§ **Provided information**
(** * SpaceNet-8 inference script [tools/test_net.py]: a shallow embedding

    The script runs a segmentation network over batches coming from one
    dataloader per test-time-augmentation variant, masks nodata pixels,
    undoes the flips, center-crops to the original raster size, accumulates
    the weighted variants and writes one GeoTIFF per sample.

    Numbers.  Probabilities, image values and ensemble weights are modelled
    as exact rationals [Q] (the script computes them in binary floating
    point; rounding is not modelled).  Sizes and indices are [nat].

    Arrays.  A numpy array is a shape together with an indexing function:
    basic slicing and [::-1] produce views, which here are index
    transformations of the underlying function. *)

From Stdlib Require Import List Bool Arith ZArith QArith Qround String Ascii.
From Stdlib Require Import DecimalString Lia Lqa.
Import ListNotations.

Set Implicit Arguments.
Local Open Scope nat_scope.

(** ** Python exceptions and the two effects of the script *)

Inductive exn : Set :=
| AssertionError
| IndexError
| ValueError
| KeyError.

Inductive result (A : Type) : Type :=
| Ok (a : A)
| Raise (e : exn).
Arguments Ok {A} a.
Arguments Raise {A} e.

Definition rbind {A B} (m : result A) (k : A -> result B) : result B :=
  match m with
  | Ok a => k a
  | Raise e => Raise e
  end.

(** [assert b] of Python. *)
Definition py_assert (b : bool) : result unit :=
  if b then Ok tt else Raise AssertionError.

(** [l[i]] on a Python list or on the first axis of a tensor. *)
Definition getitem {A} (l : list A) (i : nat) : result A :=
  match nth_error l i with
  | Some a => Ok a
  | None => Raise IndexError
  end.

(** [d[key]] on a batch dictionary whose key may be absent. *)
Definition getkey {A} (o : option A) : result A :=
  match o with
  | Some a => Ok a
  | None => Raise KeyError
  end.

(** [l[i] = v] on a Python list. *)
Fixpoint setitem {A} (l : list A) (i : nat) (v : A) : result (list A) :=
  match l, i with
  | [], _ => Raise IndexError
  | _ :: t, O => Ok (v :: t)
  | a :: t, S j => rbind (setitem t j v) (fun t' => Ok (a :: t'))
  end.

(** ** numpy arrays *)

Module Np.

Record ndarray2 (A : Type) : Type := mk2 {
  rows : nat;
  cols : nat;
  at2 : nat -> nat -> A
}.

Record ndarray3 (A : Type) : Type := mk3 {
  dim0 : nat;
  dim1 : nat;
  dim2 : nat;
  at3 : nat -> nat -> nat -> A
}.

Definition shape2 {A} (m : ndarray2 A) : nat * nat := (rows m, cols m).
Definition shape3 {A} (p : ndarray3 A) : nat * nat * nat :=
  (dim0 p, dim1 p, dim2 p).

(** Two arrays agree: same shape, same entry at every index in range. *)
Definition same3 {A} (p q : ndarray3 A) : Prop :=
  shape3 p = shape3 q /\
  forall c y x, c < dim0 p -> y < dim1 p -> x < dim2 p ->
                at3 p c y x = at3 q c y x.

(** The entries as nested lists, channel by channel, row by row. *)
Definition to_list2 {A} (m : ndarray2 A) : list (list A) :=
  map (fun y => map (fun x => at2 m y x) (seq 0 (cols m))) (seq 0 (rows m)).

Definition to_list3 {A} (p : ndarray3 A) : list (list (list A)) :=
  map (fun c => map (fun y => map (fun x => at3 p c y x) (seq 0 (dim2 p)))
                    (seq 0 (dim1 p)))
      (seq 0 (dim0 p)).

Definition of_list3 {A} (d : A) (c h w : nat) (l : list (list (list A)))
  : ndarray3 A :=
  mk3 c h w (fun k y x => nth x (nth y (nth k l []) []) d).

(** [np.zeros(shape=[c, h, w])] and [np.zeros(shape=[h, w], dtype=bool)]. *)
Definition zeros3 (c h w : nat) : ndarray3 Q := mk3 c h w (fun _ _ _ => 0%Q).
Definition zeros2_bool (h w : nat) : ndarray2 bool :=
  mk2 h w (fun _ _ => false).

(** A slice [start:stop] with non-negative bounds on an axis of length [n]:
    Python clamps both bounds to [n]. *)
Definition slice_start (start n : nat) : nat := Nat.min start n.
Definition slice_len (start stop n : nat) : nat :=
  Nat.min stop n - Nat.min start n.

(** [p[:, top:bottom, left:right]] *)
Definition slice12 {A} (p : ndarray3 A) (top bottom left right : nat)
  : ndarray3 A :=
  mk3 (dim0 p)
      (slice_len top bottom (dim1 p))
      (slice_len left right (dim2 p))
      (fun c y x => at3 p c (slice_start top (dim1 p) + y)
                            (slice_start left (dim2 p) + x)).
* * *
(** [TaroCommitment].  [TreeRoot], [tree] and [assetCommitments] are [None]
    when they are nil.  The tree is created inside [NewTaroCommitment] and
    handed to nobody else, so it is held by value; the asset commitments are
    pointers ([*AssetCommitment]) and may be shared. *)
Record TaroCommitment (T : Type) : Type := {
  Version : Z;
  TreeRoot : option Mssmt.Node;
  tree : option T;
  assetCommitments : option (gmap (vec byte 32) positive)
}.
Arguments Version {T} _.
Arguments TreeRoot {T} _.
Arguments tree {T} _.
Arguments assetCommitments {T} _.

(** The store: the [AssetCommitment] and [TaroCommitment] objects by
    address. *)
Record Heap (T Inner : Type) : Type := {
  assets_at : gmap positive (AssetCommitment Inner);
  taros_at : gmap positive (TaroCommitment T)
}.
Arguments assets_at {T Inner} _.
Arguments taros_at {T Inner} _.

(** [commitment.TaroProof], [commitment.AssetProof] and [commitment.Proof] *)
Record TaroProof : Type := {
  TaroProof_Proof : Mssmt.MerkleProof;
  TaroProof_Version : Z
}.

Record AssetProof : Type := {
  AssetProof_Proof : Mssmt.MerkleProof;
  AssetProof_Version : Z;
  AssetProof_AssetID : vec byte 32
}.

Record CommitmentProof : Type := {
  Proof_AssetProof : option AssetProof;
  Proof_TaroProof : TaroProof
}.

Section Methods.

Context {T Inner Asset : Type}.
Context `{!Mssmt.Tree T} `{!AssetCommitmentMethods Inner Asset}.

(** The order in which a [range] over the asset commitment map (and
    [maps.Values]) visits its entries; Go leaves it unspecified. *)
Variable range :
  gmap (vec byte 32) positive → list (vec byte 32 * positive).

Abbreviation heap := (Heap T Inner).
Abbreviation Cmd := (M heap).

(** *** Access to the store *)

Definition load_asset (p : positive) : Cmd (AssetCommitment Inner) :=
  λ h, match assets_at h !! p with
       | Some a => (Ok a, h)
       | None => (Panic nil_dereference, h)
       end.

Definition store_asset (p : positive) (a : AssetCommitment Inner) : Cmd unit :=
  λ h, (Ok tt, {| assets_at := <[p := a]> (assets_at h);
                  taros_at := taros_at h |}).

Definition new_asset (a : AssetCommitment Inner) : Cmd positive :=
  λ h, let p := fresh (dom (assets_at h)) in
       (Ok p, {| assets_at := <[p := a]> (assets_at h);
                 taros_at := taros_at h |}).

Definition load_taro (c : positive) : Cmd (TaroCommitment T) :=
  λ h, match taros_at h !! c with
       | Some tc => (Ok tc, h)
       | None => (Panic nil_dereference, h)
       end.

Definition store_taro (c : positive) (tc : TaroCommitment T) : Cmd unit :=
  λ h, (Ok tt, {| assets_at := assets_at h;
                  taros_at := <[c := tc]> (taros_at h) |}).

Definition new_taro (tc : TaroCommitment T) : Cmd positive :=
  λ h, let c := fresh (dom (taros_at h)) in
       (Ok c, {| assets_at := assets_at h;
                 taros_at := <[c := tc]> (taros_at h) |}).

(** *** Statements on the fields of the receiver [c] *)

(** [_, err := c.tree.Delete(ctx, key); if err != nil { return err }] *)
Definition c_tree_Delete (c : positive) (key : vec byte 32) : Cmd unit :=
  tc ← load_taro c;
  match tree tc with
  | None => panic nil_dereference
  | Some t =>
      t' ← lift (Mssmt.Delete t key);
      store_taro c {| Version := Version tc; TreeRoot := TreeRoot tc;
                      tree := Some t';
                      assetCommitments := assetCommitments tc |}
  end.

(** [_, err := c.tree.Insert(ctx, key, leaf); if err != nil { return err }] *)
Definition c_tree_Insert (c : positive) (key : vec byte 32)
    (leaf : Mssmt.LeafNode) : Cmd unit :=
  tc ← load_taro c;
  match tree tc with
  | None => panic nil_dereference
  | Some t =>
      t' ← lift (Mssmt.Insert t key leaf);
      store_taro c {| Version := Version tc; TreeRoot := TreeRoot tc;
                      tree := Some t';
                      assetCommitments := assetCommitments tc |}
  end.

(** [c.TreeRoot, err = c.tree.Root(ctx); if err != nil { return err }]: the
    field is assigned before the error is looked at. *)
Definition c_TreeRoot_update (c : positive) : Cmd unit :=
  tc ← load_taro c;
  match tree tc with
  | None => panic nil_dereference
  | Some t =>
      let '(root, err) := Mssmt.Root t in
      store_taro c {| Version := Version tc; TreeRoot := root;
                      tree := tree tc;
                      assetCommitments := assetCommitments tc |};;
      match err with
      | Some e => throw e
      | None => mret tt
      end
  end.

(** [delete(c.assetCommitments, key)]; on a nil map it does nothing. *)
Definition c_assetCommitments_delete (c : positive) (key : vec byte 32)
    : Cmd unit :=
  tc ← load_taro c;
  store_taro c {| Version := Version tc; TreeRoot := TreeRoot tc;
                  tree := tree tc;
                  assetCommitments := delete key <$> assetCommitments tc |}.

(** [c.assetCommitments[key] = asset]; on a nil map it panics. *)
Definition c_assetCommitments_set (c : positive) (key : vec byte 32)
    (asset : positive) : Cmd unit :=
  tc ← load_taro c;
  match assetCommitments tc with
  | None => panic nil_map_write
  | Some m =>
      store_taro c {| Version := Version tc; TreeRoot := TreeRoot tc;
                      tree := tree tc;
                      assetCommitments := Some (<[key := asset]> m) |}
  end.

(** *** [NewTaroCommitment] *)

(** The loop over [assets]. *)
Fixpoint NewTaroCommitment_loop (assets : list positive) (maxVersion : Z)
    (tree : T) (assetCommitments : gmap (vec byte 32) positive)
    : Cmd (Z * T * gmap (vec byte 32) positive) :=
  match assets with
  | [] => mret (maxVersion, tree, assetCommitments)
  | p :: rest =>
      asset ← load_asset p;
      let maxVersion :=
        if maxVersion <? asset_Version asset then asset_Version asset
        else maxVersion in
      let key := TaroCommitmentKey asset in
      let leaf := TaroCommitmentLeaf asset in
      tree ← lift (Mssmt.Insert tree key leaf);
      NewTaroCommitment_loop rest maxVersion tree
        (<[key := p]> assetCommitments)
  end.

§ **Activity**
Pick every line of the data that includes the string "then".

§ **Solved exercise**
  if b then Ok tt else Raise AssertionError.
        if maxVersion <? asset_Version asset then asset_Version asset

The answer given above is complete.